> Task: Go through the data line by line. Copy each one holding the string "parameters".

> Exercise data:
%%
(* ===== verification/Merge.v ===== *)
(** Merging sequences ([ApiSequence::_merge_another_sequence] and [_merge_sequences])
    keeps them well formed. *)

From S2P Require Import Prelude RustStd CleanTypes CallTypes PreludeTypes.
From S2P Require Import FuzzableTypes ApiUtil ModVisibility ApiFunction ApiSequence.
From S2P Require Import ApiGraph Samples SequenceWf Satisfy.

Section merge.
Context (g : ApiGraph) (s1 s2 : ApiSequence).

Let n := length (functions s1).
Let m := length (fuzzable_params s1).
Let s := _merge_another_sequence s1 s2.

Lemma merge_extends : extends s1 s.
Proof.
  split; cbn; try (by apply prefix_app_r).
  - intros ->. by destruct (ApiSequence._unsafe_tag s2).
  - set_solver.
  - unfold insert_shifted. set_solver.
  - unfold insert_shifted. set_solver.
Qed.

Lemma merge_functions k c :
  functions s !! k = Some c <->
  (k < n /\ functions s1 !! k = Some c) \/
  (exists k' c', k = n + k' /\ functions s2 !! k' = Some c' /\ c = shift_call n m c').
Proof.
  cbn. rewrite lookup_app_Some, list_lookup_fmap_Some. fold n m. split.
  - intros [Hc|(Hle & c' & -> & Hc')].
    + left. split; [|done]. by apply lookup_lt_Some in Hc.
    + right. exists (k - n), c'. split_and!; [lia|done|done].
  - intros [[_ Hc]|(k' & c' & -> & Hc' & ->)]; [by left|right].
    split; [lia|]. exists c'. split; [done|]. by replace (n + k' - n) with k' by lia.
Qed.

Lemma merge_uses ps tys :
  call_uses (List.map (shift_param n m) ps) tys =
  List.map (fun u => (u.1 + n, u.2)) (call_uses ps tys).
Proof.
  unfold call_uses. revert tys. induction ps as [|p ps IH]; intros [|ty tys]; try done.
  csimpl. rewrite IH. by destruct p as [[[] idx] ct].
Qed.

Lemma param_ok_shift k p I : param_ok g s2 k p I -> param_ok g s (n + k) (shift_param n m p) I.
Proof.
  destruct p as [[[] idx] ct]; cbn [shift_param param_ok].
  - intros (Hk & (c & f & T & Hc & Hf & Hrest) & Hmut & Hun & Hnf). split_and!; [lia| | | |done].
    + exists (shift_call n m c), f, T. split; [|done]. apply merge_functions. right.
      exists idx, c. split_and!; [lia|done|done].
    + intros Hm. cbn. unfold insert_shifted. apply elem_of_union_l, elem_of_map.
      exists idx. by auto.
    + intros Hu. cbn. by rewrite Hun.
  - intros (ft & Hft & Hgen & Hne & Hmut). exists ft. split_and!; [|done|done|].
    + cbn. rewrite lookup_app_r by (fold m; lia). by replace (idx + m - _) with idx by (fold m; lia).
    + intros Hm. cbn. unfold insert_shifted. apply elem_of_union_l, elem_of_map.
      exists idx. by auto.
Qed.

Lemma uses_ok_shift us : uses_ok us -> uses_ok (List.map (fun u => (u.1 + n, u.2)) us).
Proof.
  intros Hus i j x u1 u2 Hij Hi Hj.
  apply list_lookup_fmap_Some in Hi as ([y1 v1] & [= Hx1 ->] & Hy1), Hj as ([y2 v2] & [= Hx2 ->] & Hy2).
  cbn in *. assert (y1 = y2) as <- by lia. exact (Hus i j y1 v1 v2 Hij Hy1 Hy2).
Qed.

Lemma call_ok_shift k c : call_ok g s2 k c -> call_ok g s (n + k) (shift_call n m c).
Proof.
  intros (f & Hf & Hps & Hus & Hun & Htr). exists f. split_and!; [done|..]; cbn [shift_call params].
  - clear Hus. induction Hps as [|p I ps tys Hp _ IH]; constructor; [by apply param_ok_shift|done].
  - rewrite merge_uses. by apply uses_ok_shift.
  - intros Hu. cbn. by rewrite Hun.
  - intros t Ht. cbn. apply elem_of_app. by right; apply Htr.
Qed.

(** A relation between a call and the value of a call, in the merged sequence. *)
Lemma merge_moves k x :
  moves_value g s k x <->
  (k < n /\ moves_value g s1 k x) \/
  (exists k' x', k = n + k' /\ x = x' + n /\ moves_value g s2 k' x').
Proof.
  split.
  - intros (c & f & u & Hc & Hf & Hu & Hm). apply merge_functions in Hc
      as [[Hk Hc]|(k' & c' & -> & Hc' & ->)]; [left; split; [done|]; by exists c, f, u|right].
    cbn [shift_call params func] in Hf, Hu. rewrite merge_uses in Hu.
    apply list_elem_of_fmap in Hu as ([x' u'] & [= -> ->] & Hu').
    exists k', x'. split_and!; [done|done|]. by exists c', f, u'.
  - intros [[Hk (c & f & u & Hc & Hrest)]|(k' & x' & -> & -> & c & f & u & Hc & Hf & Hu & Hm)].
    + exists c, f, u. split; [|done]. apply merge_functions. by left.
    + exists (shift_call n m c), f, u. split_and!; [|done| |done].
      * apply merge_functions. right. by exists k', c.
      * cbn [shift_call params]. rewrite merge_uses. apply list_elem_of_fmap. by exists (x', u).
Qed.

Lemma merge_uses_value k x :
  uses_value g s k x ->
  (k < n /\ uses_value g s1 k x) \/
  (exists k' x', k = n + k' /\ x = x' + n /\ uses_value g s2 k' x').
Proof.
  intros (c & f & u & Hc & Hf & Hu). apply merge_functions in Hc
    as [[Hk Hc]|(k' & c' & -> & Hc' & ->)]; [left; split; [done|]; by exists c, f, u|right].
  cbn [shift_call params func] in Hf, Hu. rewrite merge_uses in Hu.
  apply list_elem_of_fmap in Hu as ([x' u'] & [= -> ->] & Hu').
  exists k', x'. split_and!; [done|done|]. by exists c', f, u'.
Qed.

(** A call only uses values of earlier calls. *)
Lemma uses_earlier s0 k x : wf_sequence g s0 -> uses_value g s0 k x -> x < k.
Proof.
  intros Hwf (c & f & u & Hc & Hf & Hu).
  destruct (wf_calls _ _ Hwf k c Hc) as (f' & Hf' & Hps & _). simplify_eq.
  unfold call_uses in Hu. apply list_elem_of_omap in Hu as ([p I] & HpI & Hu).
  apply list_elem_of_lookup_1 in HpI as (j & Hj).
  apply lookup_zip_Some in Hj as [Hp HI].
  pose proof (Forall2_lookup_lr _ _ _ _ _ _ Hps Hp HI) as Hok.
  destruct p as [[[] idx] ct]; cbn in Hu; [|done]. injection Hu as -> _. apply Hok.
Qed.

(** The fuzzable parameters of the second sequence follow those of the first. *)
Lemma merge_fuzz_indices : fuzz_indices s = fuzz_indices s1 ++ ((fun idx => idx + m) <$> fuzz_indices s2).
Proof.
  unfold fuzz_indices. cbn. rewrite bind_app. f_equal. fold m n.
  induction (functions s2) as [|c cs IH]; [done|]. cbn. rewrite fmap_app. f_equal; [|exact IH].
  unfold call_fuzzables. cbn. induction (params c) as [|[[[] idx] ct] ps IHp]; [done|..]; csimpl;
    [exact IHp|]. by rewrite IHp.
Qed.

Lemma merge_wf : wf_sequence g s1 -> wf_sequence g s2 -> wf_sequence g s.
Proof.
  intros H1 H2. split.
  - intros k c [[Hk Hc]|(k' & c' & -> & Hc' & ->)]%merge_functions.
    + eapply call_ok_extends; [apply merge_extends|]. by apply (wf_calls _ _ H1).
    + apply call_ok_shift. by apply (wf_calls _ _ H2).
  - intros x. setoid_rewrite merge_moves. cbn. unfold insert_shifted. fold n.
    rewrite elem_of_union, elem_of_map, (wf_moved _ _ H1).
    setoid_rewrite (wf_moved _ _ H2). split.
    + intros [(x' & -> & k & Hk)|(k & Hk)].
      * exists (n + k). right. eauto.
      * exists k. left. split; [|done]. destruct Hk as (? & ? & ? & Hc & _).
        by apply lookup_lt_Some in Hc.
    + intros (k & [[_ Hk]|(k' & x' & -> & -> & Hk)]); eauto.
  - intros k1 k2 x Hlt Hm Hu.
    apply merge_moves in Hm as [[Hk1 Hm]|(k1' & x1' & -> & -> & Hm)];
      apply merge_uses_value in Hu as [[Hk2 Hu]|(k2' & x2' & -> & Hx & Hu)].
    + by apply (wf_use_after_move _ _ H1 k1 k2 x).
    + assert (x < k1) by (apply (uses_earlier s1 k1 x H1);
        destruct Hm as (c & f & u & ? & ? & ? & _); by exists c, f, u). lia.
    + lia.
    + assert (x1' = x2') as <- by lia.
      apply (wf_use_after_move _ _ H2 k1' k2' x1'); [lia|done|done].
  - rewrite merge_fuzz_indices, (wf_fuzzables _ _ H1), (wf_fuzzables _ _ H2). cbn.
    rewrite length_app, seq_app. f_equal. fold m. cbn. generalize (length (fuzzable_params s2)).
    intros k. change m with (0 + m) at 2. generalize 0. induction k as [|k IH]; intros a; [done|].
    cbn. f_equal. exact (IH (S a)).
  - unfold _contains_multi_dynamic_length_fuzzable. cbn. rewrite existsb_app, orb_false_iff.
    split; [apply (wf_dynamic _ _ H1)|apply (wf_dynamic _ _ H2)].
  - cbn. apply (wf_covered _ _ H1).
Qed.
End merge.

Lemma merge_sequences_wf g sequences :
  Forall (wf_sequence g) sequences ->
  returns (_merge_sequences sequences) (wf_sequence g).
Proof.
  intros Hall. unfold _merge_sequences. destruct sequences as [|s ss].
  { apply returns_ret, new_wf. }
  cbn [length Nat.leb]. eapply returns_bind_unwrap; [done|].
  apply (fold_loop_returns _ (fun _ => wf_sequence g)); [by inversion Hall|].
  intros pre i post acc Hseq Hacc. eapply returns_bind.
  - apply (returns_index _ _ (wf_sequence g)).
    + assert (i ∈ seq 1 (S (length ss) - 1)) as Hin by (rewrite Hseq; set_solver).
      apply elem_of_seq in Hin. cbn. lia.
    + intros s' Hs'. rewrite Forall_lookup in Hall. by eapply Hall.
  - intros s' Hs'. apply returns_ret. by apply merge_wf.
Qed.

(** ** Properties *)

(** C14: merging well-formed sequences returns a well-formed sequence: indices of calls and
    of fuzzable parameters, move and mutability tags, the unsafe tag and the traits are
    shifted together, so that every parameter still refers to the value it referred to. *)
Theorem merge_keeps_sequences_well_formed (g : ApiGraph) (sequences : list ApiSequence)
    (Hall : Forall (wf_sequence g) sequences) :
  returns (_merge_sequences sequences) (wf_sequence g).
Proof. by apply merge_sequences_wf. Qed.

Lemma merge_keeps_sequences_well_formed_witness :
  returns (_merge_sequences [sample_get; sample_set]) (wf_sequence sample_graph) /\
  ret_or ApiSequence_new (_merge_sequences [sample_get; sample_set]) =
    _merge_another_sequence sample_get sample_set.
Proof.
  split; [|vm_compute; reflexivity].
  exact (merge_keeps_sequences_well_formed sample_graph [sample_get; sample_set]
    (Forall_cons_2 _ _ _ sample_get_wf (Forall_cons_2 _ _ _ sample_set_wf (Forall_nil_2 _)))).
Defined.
%%
%%
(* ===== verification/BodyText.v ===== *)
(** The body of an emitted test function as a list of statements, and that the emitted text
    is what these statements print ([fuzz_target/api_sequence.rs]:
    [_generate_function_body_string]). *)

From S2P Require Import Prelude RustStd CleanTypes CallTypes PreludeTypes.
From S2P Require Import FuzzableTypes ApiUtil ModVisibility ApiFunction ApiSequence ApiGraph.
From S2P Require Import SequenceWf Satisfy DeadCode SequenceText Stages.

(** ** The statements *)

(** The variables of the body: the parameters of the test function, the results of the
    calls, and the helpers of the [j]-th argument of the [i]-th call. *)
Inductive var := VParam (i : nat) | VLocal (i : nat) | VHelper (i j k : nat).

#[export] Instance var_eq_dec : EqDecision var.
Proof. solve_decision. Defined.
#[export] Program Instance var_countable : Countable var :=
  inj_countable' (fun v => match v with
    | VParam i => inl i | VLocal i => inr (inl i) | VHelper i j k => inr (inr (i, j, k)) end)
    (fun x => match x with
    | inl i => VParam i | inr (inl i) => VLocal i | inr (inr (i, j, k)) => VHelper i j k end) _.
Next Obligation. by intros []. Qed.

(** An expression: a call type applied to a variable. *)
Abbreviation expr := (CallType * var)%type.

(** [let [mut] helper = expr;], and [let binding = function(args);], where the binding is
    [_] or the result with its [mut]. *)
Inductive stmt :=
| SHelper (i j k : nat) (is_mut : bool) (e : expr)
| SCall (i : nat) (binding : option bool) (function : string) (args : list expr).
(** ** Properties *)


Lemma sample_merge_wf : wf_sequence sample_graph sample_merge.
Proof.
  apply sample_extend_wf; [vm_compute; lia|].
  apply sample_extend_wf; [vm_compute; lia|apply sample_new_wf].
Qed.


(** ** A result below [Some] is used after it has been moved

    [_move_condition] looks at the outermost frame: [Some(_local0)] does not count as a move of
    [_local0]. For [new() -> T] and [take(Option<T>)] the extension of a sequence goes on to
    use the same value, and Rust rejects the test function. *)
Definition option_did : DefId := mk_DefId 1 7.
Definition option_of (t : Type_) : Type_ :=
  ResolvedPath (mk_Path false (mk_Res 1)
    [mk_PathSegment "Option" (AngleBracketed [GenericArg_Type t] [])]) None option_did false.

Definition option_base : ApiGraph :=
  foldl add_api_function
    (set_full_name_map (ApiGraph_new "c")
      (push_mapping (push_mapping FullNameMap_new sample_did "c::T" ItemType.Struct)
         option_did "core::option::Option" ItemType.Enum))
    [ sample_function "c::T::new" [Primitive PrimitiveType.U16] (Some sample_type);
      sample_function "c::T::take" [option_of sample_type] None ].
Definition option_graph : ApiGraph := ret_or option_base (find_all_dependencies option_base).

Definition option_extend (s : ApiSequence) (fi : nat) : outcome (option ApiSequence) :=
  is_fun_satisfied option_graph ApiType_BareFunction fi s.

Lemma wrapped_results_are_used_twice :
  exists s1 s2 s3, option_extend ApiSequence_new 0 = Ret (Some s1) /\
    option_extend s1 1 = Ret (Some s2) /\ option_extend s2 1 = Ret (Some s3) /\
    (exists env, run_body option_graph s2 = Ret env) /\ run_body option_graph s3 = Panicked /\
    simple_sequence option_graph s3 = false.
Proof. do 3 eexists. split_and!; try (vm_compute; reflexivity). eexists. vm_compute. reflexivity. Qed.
%%
> Task answer:
(** The fuzzable parameters of the second sequence follow those of the first. *)
    of fuzzable parameters, move and mutability tags, the unsafe tag and the traits are
(** The variables of the body: the parameters of the test function, the results of the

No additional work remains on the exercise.